BRIEF
Give back, word for word, the lines in the listing below from the one holding "destruct (ver_Equal v target) eqn:Ee." down to the one holding "(** The best candidate so far. *)", both ends included.

LISTED RECORDS
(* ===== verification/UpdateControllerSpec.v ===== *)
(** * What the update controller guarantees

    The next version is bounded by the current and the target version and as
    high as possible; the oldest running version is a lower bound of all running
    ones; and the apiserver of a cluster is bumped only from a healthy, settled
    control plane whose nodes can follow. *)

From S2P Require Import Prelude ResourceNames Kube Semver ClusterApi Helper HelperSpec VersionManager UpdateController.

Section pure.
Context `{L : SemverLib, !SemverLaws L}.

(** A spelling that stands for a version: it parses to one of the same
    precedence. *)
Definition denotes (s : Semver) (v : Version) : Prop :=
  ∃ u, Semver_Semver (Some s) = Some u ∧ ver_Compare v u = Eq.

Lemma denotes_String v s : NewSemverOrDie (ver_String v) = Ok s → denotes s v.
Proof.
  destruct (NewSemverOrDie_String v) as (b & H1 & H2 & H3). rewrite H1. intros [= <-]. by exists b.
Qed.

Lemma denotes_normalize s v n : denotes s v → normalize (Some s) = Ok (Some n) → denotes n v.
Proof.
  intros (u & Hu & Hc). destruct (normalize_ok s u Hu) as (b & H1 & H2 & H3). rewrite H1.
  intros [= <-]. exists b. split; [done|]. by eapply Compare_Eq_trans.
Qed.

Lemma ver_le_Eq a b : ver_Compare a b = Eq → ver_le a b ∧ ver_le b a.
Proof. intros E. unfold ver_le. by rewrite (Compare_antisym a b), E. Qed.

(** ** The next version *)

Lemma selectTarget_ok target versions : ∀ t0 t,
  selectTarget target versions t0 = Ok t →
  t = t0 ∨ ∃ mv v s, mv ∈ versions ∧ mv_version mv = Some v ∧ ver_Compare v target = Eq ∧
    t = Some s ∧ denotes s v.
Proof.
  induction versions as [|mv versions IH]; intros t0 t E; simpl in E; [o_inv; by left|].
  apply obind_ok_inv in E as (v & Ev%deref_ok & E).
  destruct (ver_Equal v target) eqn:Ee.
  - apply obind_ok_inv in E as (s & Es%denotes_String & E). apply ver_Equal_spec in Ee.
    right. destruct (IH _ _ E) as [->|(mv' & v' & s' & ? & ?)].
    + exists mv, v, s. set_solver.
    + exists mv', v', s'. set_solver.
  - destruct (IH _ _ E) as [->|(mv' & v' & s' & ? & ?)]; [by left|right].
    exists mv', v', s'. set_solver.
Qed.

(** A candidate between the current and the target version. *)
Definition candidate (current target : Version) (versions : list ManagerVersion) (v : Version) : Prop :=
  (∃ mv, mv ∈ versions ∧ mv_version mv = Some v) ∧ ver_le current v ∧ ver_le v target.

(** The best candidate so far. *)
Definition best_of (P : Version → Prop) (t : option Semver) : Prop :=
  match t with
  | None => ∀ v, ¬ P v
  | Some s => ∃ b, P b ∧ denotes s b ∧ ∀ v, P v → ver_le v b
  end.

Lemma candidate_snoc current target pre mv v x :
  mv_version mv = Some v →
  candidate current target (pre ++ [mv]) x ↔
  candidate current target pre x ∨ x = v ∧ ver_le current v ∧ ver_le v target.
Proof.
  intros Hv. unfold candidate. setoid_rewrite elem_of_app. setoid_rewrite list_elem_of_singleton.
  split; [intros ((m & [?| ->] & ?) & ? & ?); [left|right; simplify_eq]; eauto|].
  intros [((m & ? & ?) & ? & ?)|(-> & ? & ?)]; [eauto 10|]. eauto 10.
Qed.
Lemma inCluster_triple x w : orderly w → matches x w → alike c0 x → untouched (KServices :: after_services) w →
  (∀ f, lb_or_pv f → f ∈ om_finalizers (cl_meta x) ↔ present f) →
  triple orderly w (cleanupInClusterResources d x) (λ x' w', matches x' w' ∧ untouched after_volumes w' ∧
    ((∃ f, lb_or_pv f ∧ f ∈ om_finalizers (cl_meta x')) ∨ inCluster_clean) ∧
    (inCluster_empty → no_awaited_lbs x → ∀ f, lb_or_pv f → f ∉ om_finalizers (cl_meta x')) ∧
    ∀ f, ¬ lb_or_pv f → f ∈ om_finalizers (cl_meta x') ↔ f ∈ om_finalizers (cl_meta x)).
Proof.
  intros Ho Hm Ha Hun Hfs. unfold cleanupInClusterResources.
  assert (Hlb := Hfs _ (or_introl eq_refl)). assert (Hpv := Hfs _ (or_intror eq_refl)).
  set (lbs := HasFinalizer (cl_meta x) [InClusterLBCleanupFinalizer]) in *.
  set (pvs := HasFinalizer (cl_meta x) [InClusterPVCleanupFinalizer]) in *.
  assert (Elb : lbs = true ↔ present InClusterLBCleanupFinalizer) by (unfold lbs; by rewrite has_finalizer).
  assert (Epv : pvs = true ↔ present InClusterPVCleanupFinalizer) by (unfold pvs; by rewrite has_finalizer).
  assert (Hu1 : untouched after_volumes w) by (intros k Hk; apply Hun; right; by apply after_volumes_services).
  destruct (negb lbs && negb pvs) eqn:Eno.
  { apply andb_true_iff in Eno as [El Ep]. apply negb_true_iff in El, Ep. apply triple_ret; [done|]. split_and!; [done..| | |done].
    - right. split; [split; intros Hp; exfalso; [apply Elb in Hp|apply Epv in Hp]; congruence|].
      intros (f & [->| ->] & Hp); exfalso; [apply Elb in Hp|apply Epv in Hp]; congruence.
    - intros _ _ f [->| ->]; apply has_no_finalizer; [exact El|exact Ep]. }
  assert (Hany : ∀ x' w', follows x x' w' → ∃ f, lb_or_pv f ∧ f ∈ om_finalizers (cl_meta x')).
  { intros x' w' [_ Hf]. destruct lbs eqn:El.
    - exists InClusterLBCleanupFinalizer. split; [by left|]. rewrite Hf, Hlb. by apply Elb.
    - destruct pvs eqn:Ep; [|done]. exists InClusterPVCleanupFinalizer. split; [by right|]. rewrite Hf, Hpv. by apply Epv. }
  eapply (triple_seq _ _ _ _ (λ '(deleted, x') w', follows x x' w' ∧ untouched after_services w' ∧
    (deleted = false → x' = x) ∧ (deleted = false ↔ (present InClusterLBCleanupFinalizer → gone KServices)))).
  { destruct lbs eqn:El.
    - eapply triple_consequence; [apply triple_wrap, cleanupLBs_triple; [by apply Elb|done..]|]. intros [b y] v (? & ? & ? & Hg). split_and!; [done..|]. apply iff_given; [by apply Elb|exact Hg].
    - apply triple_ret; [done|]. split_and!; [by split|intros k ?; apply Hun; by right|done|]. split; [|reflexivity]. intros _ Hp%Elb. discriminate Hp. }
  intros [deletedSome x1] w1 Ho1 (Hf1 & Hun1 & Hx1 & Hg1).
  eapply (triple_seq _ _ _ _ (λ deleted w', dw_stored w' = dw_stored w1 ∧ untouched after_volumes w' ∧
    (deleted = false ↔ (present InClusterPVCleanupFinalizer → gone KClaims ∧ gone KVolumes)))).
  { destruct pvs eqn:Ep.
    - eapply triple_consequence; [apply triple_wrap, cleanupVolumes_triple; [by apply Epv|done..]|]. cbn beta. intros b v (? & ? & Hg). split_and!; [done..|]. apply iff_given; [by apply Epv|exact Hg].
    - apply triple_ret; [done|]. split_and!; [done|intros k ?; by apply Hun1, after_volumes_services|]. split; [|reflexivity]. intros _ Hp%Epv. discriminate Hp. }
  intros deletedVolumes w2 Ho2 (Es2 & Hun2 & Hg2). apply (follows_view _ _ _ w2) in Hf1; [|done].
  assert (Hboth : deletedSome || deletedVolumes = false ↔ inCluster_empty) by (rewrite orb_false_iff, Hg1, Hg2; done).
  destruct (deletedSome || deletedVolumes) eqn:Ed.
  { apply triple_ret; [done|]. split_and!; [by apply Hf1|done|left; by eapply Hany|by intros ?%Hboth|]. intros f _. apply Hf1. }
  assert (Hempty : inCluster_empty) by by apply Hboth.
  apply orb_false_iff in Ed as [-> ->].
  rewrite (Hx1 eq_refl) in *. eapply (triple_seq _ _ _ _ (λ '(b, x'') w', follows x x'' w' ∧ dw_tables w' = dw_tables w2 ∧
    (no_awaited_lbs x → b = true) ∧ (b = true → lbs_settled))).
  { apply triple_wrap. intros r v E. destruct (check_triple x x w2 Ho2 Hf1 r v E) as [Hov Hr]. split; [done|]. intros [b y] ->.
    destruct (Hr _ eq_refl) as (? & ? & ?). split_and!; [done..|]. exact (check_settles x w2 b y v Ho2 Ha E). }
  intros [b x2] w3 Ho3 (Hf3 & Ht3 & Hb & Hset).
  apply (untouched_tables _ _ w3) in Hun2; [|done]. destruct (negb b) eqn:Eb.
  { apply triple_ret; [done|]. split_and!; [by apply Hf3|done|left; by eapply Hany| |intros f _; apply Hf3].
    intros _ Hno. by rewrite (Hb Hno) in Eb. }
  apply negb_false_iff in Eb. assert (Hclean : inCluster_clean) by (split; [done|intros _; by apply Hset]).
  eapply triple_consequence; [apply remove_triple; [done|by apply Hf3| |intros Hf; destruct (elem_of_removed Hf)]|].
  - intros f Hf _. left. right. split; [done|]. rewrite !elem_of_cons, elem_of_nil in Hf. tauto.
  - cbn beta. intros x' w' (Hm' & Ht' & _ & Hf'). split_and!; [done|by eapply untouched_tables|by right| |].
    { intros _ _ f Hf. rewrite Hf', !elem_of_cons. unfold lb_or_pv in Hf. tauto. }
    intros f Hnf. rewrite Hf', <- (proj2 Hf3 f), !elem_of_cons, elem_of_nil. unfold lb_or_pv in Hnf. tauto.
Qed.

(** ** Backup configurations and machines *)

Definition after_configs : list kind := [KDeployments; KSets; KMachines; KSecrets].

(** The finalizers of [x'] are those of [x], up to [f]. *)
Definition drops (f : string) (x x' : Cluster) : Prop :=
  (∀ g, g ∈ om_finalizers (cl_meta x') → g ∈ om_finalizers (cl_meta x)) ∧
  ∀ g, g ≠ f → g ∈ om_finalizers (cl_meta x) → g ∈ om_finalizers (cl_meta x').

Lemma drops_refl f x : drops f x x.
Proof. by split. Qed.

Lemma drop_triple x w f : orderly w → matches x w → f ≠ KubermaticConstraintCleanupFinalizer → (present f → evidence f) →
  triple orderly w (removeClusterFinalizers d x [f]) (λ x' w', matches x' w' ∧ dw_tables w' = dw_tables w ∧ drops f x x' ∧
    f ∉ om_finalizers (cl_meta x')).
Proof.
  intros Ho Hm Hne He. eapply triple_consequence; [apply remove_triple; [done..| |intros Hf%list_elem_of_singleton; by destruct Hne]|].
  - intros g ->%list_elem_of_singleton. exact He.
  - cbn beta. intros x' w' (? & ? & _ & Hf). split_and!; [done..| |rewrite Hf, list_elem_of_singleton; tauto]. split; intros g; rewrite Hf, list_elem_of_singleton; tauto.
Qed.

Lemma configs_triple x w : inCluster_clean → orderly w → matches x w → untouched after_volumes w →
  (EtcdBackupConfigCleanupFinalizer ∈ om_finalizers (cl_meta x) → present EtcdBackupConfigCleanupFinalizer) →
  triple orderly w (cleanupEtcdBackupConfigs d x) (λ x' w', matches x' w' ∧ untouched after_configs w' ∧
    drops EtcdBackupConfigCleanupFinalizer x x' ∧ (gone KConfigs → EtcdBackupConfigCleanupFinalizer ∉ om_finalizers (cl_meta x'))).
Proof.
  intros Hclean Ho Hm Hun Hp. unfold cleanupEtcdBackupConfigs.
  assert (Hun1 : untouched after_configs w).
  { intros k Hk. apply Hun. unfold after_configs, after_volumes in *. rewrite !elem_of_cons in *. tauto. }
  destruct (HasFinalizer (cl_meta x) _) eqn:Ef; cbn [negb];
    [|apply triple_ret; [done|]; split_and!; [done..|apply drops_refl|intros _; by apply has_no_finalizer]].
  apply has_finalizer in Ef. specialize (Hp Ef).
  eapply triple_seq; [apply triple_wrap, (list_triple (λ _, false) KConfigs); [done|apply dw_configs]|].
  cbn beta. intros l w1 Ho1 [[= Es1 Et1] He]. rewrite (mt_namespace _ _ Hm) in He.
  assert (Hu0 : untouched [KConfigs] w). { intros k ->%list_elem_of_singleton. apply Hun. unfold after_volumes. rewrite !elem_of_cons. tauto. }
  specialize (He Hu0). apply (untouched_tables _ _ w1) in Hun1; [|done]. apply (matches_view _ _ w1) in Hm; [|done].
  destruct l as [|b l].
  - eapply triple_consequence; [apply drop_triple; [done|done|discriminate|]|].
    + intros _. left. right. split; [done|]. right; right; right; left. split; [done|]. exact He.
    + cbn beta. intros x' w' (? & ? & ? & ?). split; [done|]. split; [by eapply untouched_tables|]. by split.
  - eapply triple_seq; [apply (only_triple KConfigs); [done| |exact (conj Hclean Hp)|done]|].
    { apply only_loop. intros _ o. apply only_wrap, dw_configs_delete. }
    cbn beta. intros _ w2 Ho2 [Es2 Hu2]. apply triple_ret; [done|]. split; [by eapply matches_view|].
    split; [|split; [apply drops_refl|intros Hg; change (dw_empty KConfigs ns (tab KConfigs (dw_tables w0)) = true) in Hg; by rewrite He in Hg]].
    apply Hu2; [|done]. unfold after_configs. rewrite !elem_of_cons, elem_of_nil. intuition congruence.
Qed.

EXERCISE ANSWER
  destruct (ver_Equal v target) eqn:Ee.
  - apply obind_ok_inv in E as (s & Es%denotes_String & E). apply ver_Equal_spec in Ee.
    right. destruct (IH _ _ E) as [->|(mv' & v' & s' & ? & ?)].
    + exists mv, v, s. set_solver.
    + exists mv', v', s'. set_solver.
  - destruct (IH _ _ E) as [->|(mv' & v' & s' & ? & ?)]; [by left|right].
    exists mv', v', s'. set_solver.
Qed.

(** A candidate between the current and the target version. *)
Definition candidate (current target : Version) (versions : list ManagerVersion) (v : Version) : Prop :=
  (∃ mv, mv ∈ versions ∧ mv_version mv = Some v) ∧ ver_le current v ∧ ver_le v target.

(** The best candidate so far. *)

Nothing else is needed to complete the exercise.